ÉPISCOPAT DE ROBERT DE GENÈVE


1276 - 1287

 


Guillaume II, comte de Genevois, père de l'évêque Robert, avait vu trois autres de ses fils revêtus avant celui-ci de la dignité épiscopale. C'étaient: Amédée, nommé en 1252 évêque de Die, Aimon, appelé en 1260 au siège de Viviers, et Guy ou Guillaume qui fut promu en 1267 à l'évêché de Langres. Dès l'année 1252, Robert lui-même apparaît comme chanoine de Vienne [846], et vingt ans plus tard, on le retrouve comme prévôt à Lausanne. Il est probable que ce fut vers la fin de l'année 1275 que les suffrages du chapitre de Saint-Pierre le placèrent à la tête du diocèse de Genève, dans les destinées duquel son épiscopat devait tenir une importante place.

Prélat consciencieux et sans faste, Robert se montra, dès le début de son ministère épiscopal, le vigilant défenseur des intérêts de l'Eglise et le sérieux réformateur des abus qui s'étaient introduits dans les institutions monastiques. Sa visite pastorale en 1276 et la réforme en 1279 du couvent d'Entremont, dans laquelle avait échoué l'abbaye-mère d'Abondance, témoignent du zèle et de l'énergie qu'il sut déployer dans l'accomplissement de sa tâche. On peut trouver de même une preuve de l'affection qu'il inspirait à ses administrés dans le beau produit (300 livres) d'une collecte qu'il fit en 1278 pour l'acquisition d'une maison située à Longemale sur les bords du lac, et destinée à servir de seconde résidence aux évêques de Genève. Il se réserva toutefois la jouissance de cette maison sa vie durant, pour le cas où il viendrait à abdiquer l'épiscopat : clause curieuse qui semble dénoter, soit le peu de prix qu'il attachait à la conservation de sa dignité, soit la prévision des difficultés qu'il devait rencontrer à la fin de sa carrière.

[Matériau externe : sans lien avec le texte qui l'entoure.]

(** * CRISPR score analyzer: ranking, matching and lineage reshaping

    A shallow embedding of the tabular core of [src/app.py]:
    [extract_gene_name], [compute_gene_rankings], [filter_genes_by_list]
    and [get_lineage_data], followed by the properties the specification
    states about them.

    Modelling conventions.
    - A Python [str] is a [string]; column names and gene symbols are
      taken to be ASCII text, so [str.upper] and [str.lower] only move
      the letters a-z and A-Z.
    - A pandas float is the rational [Q] it stands for, and a missing
      value (NaN) is [None]; infinite values are left out.  What the program computes itself on
      floats, the percentile, is done as Python does it on doubles:
      each operation gives the exact result rounded to the nearest
      double, ties to even.
    - [mean()] and [std()] are computed inside pandas, and their last
      bits depend on the order in which it sums; they are parameters
      of the model, the class [Statistics], and nothing is assumed of
      them.  The mean of a column is taken to be the same number in
      [sample_vals.mean()] and in [df[gene_cols].mean()].  The examples
      run with each statistic rounded once from its exact value.
    - A [DataFrame] is the list of its columns in column order; the
      tables of the application come out of [pd.read_csv], which makes
      column names unique.
    - [Series.sort_values()] is called with its default [kind]
      ('quicksort'), for which pandas promises an ascending
      rearrangement and nothing about ties; it is a parameter of the
      ranking, constrained by exactly that contract.  The examples run
      with a sort that leaves ties in place, on means without ties. *)

From Stdlib Require Import List Bool Arith Lia ZArith QArith Qminmax Lqa.
From Stdlib Require Import Qabs Qpower.
From Stdlib Require Import String Ascii Permutation Sorted.
Import ListNotations.

Open Scope string_scope.
Open Scope list_scope.

(** ** Python strings *)

Module PyStr.

Definition in_range (lo hi : nat) (c : ascii) : bool :=
  let n := nat_of_ascii c in (lo <=? n)%nat && (n <=? hi)%nat.

Definition is_lower_letter (c : ascii) : bool := in_range 97 122 c.
Definition is_upper_letter (c : ascii) : bool := in_range 65 90 c.
Definition is_digit (c : ascii) : bool := in_range 48 57 c.

Definition upper_char (c : ascii) : ascii :=
  if is_lower_letter c then ascii_of_nat (nat_of_ascii c - 32) else c.

Definition lower_char (c : ascii) : ascii :=
  if is_upper_letter c then ascii_of_nat (nat_of_ascii c + 32) else c.

Fixpoint map_chars (f : ascii -> ascii) (s : string) : string :=
  match s with
  | EmptyString => EmptyString
  | String c s' => String (f c) (map_chars f s')
  end.

(** [s.upper()] and [s.lower()]. *)
Definition upper (s : string) : string := map_chars upper_char s.
Definition lower (s : string) : string := map_chars lower_char s.

(** [s.startswith(p)]. *)
Fixpoint startswith (p s : string) : bool :=
  match p, s with
  | EmptyString, _ => true
  | String a p', String b s' => Ascii.eqb a b && startswith p' s'
  | String _ _, EmptyString => false
  end.

(** [sub in s]. *)
Fixpoint contains (sub s : string) : bool :=
  startswith sub s ||
  match s with
  | EmptyString => false
  | String _ s' => contains sub s'
  end.

(** Longest prefix of [s] whose characters satisfy [p], and the rest. *)
Fixpoint span (p : ascii -> bool) (s : string) : string * string :=
  match s with
  | EmptyString => (EmptyString, EmptyString)
  | String c s' =>
      if p c then let (a, b) := span p s' in (String c a, b)
      else (EmptyString, s)
  end.

Fixpoint all_chars (p : ascii -> bool) (s : string) : bool :=
  match s with
  | EmptyString => true
  | String c s' => p c && all_chars p s'
  end.

(** The class [[A-Za-z0-9_.-]] of the pattern in [extract_gene_name]. *)
Definition is_token_char (c : ascii) : bool :=
  is_upper_letter c || is_lower_letter c || is_digit c ||
  Ascii.eqb c "_" || Ascii.eqb c "." || Ascii.eqb c "-".

(** The class [\s] of [re] on ASCII text: tab, line feed, vertical tab,
    form feed, carriage return, the separators 28-31 and the space. *)
Definition is_space (c : ascii) : bool :=
  in_range 9 13 c || in_range 28 32 c.

End PyStr.

Import PyStr.

(** ** Symbol extraction *)

(** [re.match(r'^([A-Za-z0-9_.-]+)\s*\(', col_name)]: the group is the
    longest run of token characters at the start (a shorter run would be
    followed by a token character, which is neither blank nor a
    parenthesis), then the blanks are skipped and a parenthesis must
    come. *)
Definition extract_gene_name (col_name : string) : string :=
  let (tok, rest) := span is_token_char col_name in
  match tok with
  | EmptyString => col_name
  | String _ _ =>
      match snd (span is_space rest) with
      | String "(" _ => tok
      | _ => col_name
      end
  end.

(** What the regular expression denotes: [col_name] is a non-empty token,
    then blanks, then an opening parenthesis, then anything. *)
Definition re_gene_pattern (col_name tok : string) : Prop :=
  exists ws rest,
    col_name = (tok ++ ws ++ String "(" rest)%string /\
    tok <> EmptyString /\
    all_chars is_token_char tok = true /\
    all_chars is_space ws = true.

(** ** Tables *)

(** A column's values: a numeric dtype holds numbers and NaN ([None]),
    an object dtype holds text and missing entries. *)
Inductive Series : Type :=
| NumSeries (vals : list (option Q))
| ObjSeries (vals : list (option string)).

(** One cell of a table. *)
Inductive Scalar : Type :=
| NumCell (x : option Q)
| ObjCell (x : option string).

Record Column : Type := mkColumn { col_name : string; col_data : Series }.

(** [df_columns] in column order, and [len(df)], the number of rows. *)
Record DataFrame : Type := mkDataFrame { df_columns : list Column; df_len : nat }.

Definition columns (df : DataFrame) : list string := map col_name (df_columns df).

(** [pd.api.types.is_numeric_dtype(series)]. *)
Definition is_numeric_dtype (s : Series) : bool :=
  match s with
  | NumSeries _ => true
  | ObjSeries _ => false
  end.

Fixpoint dropna {A : Type} (vals : list (option A)) : list A :=
  match vals with
  | [] => []
  | Some x :: vals' => x :: dropna vals'
  | None :: vals' => dropna vals'
  end.

(** The non-missing numbers of a column, [series.dropna()]. *)
Definition sample_values (s : Series) : list Q :=
  match s with
  | NumSeries vals => dropna vals
  | ObjSeries _ => []
  end.

Definition cells (s : Series) : list Scalar :=
  match s with
  | NumSeries vals => map NumCell vals
  | ObjSeries vals => map ObjCell vals
  end.

(** [df[name]] for a name of the table: the first column so named. *)
Definition getitem (df : DataFrame) (name : string) : option Series :=
  option_map col_data
    (find (fun c => String.eqb (col_name c) name) (df_columns df)).

(** ** Statistics *)

Definition Qltb (x y : Q) : bool := negb (Qle_bool y x).

(** What the program takes from pandas: [mean()] and [std()] of values
    without NaN, each a double.  (Of no values pandas gives NaN; the
    classifier asks for the statistics of more than 10 values only.) *)
Class Statistics : Type := {
  mean : list Q -> Q;
  std : list Q -> Q
}.

(** ** Floating point *)

(** The nearest integer to [num / den], for [den > 0], the even one
    when two are equally near. *)
Definition round_half_even (num den : Z) : Z :=
  let q := (num / den)%Z in
  match (2 * (num mod den) ?= den)%Z with
  | Lt => q
  | Gt => (q + 1)%Z
  | Eq => if Z.even q then q else (q + 1)%Z
  end.

(** The exponent [k] with [2^k <= a / b < 2^(k+1)], for [a, b > 0]. *)
Definition binade (a b : Z) : Z :=
  let k := (Z.log2 a - Z.log2 b)%Z in
  let below :=
    if (0 <=? k)%Z then (a <? b * 2 ^ k)%Z else (a * 2 ^ (- k) <? b)%Z in
  if below then (k - 1)%Z else k.

(** [n * 2^e] as a rational in lowest terms. *)
Definition scale2 (n e : Z) : Q :=
  Qred (if (0 <=? e)%Z then inject_Z (n * 2 ^ e)
        else Qmake n (Z.to_pos (2 ^ (- e)))).

(** The double nearest to a rational (round to nearest, ties to even):
    53 significant bits, smallest exponent -1074.  The rationals met
    here are far below the largest double, so overflow is left out. *)
Definition round64 (q : Q) : Q :=
  let a := Qnum q in
  let b := Zpos (Qden q) in
  if (a =? 0)%Z then 0
  else
    let m := Z.abs a in
    let e := Z.max (binade m b - 52) (-1074) in
    let n := if (0 <=? e)%Z then round_half_even m (b * 2 ^ e)
             else round_half_even (m * 2 ^ (- e)) b in
    scale2 (Z.sgn a * n) e.

(** Python's [x / y] and [x * y] on floats and on small integers: the
    exact result, rounded once. *)
Definition fdiv (x y : Q) : Q := round64 (Qred (x / y)).
Definition fmul (x y : Q) : Q := round64 (Qred (x * y)).

(** The literal [0.01] as Python reads it. *)
Definition py_0_01 : Q := round64 (1 # 100).

(** The unit roundoff of doubles, 2^-53: the largest relative error of
    one rounding. *)
Definition unit_roundoff : Q := 1 # 9007199254740992.

(** ** Column classification *)

(** The test on the statistics: [-5 < mean_val < 2 and std_val > 0.01]. *)
Definition stat_test {stats : Statistics} (sample_vals : list Q) : bool :=
  let mean_val := mean sample_vals in
  let std_val := std sample_vals in
  Qltb (-5) mean_val && Qltb mean_val 2 && Qltb py_0_01 std_val.

(** The two outer conditions of the loop body: a column that fails one of
    them goes to the metadata without its mean and deviation being
    looked at. *)
Definition reaches_stat_test (s : Series) : bool :=
  is_numeric_dtype s && (10 <? List.length (sample_values s))%nat.

(** The body of the loop of [compute_gene_rankings] for one column:
    [true] when the column is appended to [gene_cols]. *)
Definition is_gene_col {stats : Statistics} (s : Series) : bool :=
  if is_numeric_dtype s then
    let sample_vals := sample_values s in
    if (10 <? List.length sample_vals)%nat then stat_test sample_vals
    else false
  else false.

(** The loop [for col in df.columns]: the pair [(gene_cols, meta_cols)].
    Column names are unique, so a name and its column are carried
    together. *)
Fixpoint classify_columns {stats : Statistics} (cols : list Column)
  : list Column * list Column :=
  match cols with
  | [] => ([], [])
  | col :: cols' =>
      let (gene_cols, meta_cols) := classify_columns cols' in
      if is_gene_col (col_data col) then (col :: gene_cols, meta_cols)
      else (gene_cols, col :: meta_cols)
  end.

Definition gene_cols {stats : Statistics} (df : DataFrame) : list Column :=
  fst (classify_columns (df_columns df)).

Definition meta_cols {stats : Statistics} (df : DataFrame) : list Column :=
  snd (classify_columns (df_columns df)).

(** ** Ranking *)

Record GeneRankEntry : Type := mkEntry {
  gene_raw : string;
  gene : string;
  mean_score : Q;
  rank : nat;
  percentile : Q;
  gene_upper : string
}.

(** A pandas Series of means indexed by column name. *)
Definition ScoreSeries : Type := list (string * Q).

(** [df[gene_cols].mean()]: the mean of each selected column without
    its missing values. *)
Definition column_means {stats : Statistics} (cols : list Column) : ScoreSeries :=
  map (fun c => (col_name c, mean (sample_values (col_data c)))) cols.

Definition Qnat (n : nat) : Q := inject_Z (Z.of_nat n).

(** One row of the ranking of [n] columns: the column [col] of mean [m]
    at position [i].  The percentile is [(i / len(mean_scores)) * 100],
    a division and a multiplication of doubles. *)
Definition ranking_row (n i : nat) (col : string) (m : Q) : GeneRankEntry :=
  {| gene_raw := col;
     gene := extract_gene_name col;
     mean_score := m;
     rank := i;
     percentile := fmul (fdiv (Qnat i) (Qnat n)) 100;
     gene_upper := upper (extract_gene_name col) |}.

(** The [pd.DataFrame({...})] of the ranking, row by row, with the
    [gene_upper] column that is added next; the positions are
    [range(1, len(mean_scores) + 1)]. *)
Definition build_rankings (mean_scores : ScoreSeries) : list GeneRankEntry :=
  let n := List.length mean_scores in
  map (fun '(i, (col, m)) => ranking_row n i col m)
      (combine (seq 1 n) mean_scores).

(** The same rows, built from position [i] on. *)
Fixpoint rows_from (n i : nat) (s : ScoreSeries) : list GeneRankEntry :=
  match s with
  | [] => []
  | (col, m) :: s' => ranking_row n i col m :: rows_from n (S i) s'
  end.

(** Rows come in increasing rank, and in the order of the sorted means. *)
Definition row_before (r1 r2 : GeneRankEntry) : Prop :=
  (rank r1 < rank r2)%nat /\ mean_score r1 <= mean_score r2.

(** The message returned when no score column is found. *)
Definition no_gene_cols_msg : string :=
  "未找到符合CRISPR score特征的数值列".

Section Ranking.

Context {stats : Statistics}.

(** [Series.sort_values()] with its defaults. *)
Variable sort_values : ScoreSeries -> ScoreSeries.

(** The triple [(rankings, n_cell_lines, error_msg)]. *)
Definition compute_gene_rankings (df : DataFrame)
  : option (list GeneRankEntry) * nat * option string :=
  match gene_cols df with
  | [] => (None, 0%nat, Some no_gene_cols_msg)
  | _ :: _ =>
      let mean_scores := sort_values (column_means (gene_cols df)) in
      (Some (build_rankings mean_scores), df_len df, None)
  end.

Bien que les premières années du règne de Robert, toutes consacrées à l'exercice de son pouvoir religieux, se soient écoulées sans conflit avec les seigneurs qui possédaient à côté de lui des droits et des immunités dans le diocèse, il est permis de supposer qu'en choisissant leur évêque dans la famille des comtes de Genevois, les chanoines de Saint-Pierre avaient entendu protester et se défendre contre l'influence toujours croissante de la maison de Savoie. Ce fut en 1282 qu'éclata la lutte dans laquelle fut entraîné Robert, si même il n'en fut pas l'instigateur. Son neveu Amédée, qui venait de succéder à Aimon, comte de Genevois, voulut en effet mettre à profit, pour relever la fortune politique de sa maison, l'occasion favorable que lui présentaient, d'une part, la guerre que le comte Philippe de Savoie, affaibli par l'âge, soutenait alors contre Rodolphe de Habsbourg, nouveau roi des Romains, d'autre part, l'antagonisme toujours subsistant entre ce prince et sa nièce, Béatrix de Faucigny, fille de Pierre de Savoie. Amédée conclut donc à Versoix, le 2 juin 1282, avec, cette princesse et son fils Jean, Dauphin de Viennois, une alliance offensive et défensive, où intervint l'évêque Robert, et dont une des clauses promettait au comte de Genevois la libération de la gagerie qui pesait sur une partie de ses domaines au profit du comte de Savoie. La lutte paraissait dès lors imminente entre toutes ces maisons rivales, lorsque la mort subite à Bonneville du jeune Dauphin vint au contraire, par une péripétie imprévue, modifier tous les intérêts politiques et rompre la coalition récemment formée. L'évêque Robert en particulier, mal secondé par une partie de son clergé et probablement contraint par la majorité des citoyens de Genève, dut se hâter de renouer avec le comte de Savoie des relations d'amitié réciproque [n° 1186].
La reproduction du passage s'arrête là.